▸ **Data**:

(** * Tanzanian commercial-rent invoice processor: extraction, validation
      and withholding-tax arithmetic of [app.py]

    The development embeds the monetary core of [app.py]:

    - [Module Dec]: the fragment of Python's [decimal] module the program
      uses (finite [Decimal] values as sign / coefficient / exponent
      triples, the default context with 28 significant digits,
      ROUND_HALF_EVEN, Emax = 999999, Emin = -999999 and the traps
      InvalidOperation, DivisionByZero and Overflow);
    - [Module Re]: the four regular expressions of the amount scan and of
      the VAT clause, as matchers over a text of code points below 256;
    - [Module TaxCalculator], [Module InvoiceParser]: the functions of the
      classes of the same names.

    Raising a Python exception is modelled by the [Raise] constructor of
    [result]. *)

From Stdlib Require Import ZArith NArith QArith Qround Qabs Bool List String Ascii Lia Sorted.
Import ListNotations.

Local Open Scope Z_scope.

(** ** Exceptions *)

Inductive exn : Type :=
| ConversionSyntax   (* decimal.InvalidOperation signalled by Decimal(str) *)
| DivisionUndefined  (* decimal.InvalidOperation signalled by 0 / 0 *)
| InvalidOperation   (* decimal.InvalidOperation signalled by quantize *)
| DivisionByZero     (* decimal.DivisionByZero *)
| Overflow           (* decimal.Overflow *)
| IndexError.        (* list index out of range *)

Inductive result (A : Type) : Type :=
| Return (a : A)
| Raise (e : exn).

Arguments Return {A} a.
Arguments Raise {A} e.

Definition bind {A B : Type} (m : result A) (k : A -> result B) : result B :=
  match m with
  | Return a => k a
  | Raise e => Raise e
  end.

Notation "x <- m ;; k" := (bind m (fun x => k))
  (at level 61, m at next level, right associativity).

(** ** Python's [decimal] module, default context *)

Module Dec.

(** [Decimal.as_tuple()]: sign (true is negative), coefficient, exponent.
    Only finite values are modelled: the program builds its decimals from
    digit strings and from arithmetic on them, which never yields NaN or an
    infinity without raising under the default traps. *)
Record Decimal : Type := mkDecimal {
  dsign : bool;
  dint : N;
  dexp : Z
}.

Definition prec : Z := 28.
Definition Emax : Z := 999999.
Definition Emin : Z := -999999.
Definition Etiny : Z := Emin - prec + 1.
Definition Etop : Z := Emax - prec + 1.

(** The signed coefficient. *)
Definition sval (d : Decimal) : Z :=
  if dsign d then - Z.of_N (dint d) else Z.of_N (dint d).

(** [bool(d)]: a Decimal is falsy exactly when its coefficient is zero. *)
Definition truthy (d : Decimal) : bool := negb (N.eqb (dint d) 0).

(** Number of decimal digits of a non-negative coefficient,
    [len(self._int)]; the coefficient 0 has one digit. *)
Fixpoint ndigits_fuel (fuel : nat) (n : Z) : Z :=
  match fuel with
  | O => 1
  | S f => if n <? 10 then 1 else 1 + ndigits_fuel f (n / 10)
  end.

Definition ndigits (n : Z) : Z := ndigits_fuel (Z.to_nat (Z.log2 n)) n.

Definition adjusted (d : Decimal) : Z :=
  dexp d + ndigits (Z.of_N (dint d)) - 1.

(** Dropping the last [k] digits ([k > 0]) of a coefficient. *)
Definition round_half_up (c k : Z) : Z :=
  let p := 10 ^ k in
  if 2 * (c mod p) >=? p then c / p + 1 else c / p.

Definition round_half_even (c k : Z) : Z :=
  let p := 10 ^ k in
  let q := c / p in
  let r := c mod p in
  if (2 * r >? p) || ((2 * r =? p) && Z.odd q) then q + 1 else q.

▸ **What you need to do**: Take the material above and set it down again exactly.

▸ **Task result**:
(** * Tanzanian commercial-rent invoice processor: extraction, validation
      and withholding-tax arithmetic of [app.py]

    The development embeds the monetary core of [app.py]:

    - [Module Dec]: the fragment of Python's [decimal] module the program
      uses (finite [Decimal] values as sign / coefficient / exponent
      triples, the default context with 28 significant digits,
      ROUND_HALF_EVEN, Emax = 999999, Emin = -999999 and the traps
      InvalidOperation, DivisionByZero and Overflow);
    - [Module Re]: the four regular expressions of the amount scan and of
      the VAT clause, as matchers over a text of code points below 256;
    - [Module TaxCalculator], [Module InvoiceParser]: the functions of the
      classes of the same names.

    Raising a Python exception is modelled by the [Raise] constructor of
    [result]. *)

From Stdlib Require Import ZArith NArith QArith Qround Qabs Bool List String Ascii Lia Sorted.
Import ListNotations.

Local Open Scope Z_scope.

(** ** Exceptions *)

Inductive exn : Type :=
| ConversionSyntax   (* decimal.InvalidOperation signalled by Decimal(str) *)
| DivisionUndefined  (* decimal.InvalidOperation signalled by 0 / 0 *)
| InvalidOperation   (* decimal.InvalidOperation signalled by quantize *)
| DivisionByZero     (* decimal.DivisionByZero *)
| Overflow           (* decimal.Overflow *)
| IndexError.        (* list index out of range *)

Inductive result (A : Type) : Type :=
| Return (a : A)
| Raise (e : exn).

Arguments Return {A} a.
Arguments Raise {A} e.

Definition bind {A B : Type} (m : result A) (k : A -> result B) : result B :=
  match m with
  | Return a => k a
  | Raise e => Raise e
  end.

Notation "x <- m ;; k" := (bind m (fun x => k))
  (at level 61, m at next level, right associativity).

(** ** Python's [decimal] module, default context *)

Module Dec.

(** [Decimal.as_tuple()]: sign (true is negative), coefficient, exponent.
    Only finite values are modelled: the program builds its decimals from
    digit strings and from arithmetic on them, which never yields NaN or an
    infinity without raising under the default traps. *)
Record Decimal : Type := mkDecimal {
  dsign : bool;
  dint : N;
  dexp : Z
}.

Definition prec : Z := 28.
Definition Emax : Z := 999999.
Definition Emin : Z := -999999.
Definition Etiny : Z := Emin - prec + 1.
Definition Etop : Z := Emax - prec + 1.

(** The signed coefficient. *)
Definition sval (d : Decimal) : Z :=
  if dsign d then - Z.of_N (dint d) else Z.of_N (dint d).

(** [bool(d)]: a Decimal is falsy exactly when its coefficient is zero. *)
Definition truthy (d : Decimal) : bool := negb (N.eqb (dint d) 0).

(** Number of decimal digits of a non-negative coefficient,
    [len(self._int)]; the coefficient 0 has one digit. *)
Fixpoint ndigits_fuel (fuel : nat) (n : Z) : Z :=
  match fuel with
  | O => 1
  | S f => if n <? 10 then 1 else 1 + ndigits_fuel f (n / 10)
  end.

Definition ndigits (n : Z) : Z := ndigits_fuel (Z.to_nat (Z.log2 n)) n.

Definition adjusted (d : Decimal) : Z :=
  dexp d + ndigits (Z.of_N (dint d)) - 1.

(** Dropping the last [k] digits ([k > 0]) of a coefficient. *)
Definition round_half_up (c k : Z) : Z :=
  let p := 10 ^ k in
  if 2 * (c mod p) >=? p then c / p + 1 else c / p.

Definition round_half_even (c k : Z) : Z :=
  let p := 10 ^ k in
  let q := c / p in
  let r := c mod p in
  if (2 * r >? p) || ((2 * r =? p) && Z.odd q) then q + 1 else q.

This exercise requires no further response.